● **INSTRUCTIONS FOR THE TASK**
Every line containing "that" should be copied out. Go through the entries and find them.
-- RECORDS FOR THE EXERCISE follows --
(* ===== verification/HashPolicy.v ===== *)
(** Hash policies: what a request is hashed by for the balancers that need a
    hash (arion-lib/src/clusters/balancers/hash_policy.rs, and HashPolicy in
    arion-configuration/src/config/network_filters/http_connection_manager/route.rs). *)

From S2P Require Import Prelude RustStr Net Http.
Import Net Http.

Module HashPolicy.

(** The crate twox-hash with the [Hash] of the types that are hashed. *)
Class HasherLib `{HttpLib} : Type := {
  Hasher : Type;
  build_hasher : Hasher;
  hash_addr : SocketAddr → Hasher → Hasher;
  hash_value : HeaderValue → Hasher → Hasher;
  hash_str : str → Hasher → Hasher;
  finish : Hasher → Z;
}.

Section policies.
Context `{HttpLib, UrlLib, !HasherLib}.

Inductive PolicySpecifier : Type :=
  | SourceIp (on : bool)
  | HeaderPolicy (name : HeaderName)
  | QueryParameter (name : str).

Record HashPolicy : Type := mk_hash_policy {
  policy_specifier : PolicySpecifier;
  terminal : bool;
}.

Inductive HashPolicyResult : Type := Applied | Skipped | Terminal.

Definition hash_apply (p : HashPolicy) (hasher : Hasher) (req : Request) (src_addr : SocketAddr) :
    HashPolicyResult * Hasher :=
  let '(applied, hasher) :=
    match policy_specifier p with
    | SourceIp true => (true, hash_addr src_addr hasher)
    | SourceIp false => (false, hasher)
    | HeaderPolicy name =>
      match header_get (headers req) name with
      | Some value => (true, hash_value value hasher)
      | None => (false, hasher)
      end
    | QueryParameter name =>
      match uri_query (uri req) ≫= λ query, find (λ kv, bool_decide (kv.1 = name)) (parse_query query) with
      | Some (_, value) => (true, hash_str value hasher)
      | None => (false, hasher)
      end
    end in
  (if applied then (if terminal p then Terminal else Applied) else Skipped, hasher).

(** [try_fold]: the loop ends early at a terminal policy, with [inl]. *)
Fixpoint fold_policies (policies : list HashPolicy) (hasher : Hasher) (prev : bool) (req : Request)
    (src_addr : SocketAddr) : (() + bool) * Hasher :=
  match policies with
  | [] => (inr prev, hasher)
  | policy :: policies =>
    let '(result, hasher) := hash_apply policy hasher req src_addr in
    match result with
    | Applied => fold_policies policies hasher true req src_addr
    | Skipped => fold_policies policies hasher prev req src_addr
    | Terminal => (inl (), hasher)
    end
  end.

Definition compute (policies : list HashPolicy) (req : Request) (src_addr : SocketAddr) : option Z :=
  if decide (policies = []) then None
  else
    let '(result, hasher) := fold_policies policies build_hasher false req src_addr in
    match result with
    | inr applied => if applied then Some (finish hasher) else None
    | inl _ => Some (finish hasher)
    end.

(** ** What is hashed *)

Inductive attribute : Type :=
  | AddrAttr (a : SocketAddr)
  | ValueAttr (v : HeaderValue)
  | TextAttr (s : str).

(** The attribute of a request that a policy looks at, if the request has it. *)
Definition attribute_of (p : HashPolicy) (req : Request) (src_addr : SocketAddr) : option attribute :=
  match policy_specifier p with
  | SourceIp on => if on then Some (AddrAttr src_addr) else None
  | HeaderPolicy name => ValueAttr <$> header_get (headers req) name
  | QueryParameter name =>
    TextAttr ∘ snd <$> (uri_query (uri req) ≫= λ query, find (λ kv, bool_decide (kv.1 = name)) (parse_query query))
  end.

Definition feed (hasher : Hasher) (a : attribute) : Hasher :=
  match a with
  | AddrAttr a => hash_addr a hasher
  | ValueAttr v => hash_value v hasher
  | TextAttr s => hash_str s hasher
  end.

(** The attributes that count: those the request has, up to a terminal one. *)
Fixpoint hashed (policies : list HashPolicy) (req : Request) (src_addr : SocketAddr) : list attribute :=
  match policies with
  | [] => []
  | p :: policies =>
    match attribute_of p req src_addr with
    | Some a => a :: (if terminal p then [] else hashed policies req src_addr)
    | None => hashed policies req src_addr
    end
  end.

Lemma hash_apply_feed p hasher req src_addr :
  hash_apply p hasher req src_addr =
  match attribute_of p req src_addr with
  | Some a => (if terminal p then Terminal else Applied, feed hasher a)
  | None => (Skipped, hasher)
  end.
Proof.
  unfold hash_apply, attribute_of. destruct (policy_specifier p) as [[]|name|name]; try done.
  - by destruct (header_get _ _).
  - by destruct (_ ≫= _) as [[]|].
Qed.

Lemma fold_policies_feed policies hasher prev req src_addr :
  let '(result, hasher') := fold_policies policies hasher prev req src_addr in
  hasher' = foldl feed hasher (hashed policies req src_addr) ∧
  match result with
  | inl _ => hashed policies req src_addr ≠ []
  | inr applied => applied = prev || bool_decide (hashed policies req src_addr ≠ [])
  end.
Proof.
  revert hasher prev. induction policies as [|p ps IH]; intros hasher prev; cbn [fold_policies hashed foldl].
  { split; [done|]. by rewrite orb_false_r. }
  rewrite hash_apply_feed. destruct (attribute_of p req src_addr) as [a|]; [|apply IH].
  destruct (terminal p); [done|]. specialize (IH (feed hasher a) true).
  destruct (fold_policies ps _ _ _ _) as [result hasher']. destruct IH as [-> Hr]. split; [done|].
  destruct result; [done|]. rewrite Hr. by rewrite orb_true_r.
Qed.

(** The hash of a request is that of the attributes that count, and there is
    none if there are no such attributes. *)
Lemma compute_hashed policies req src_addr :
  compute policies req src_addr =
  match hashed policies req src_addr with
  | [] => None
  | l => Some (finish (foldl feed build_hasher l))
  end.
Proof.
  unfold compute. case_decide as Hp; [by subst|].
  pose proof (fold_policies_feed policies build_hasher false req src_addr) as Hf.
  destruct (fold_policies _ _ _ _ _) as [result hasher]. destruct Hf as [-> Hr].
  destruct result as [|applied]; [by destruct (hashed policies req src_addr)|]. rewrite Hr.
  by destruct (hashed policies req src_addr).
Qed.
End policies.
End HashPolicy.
-- RECORDS FOR THE EXERCISE concluded --
● **RESPONSE AREA**
(** Hash policies: what a request is hashed by for the balancers that need a
(** The crate twox-hash with the [Hash] of the types that are hashed. *)
(** The attribute of a request that a policy looks at, if the request has it. *)
(** The attributes that count: those the request has, up to a terminal one. *)
(** The hash of a request is that of the attributes that count, and there is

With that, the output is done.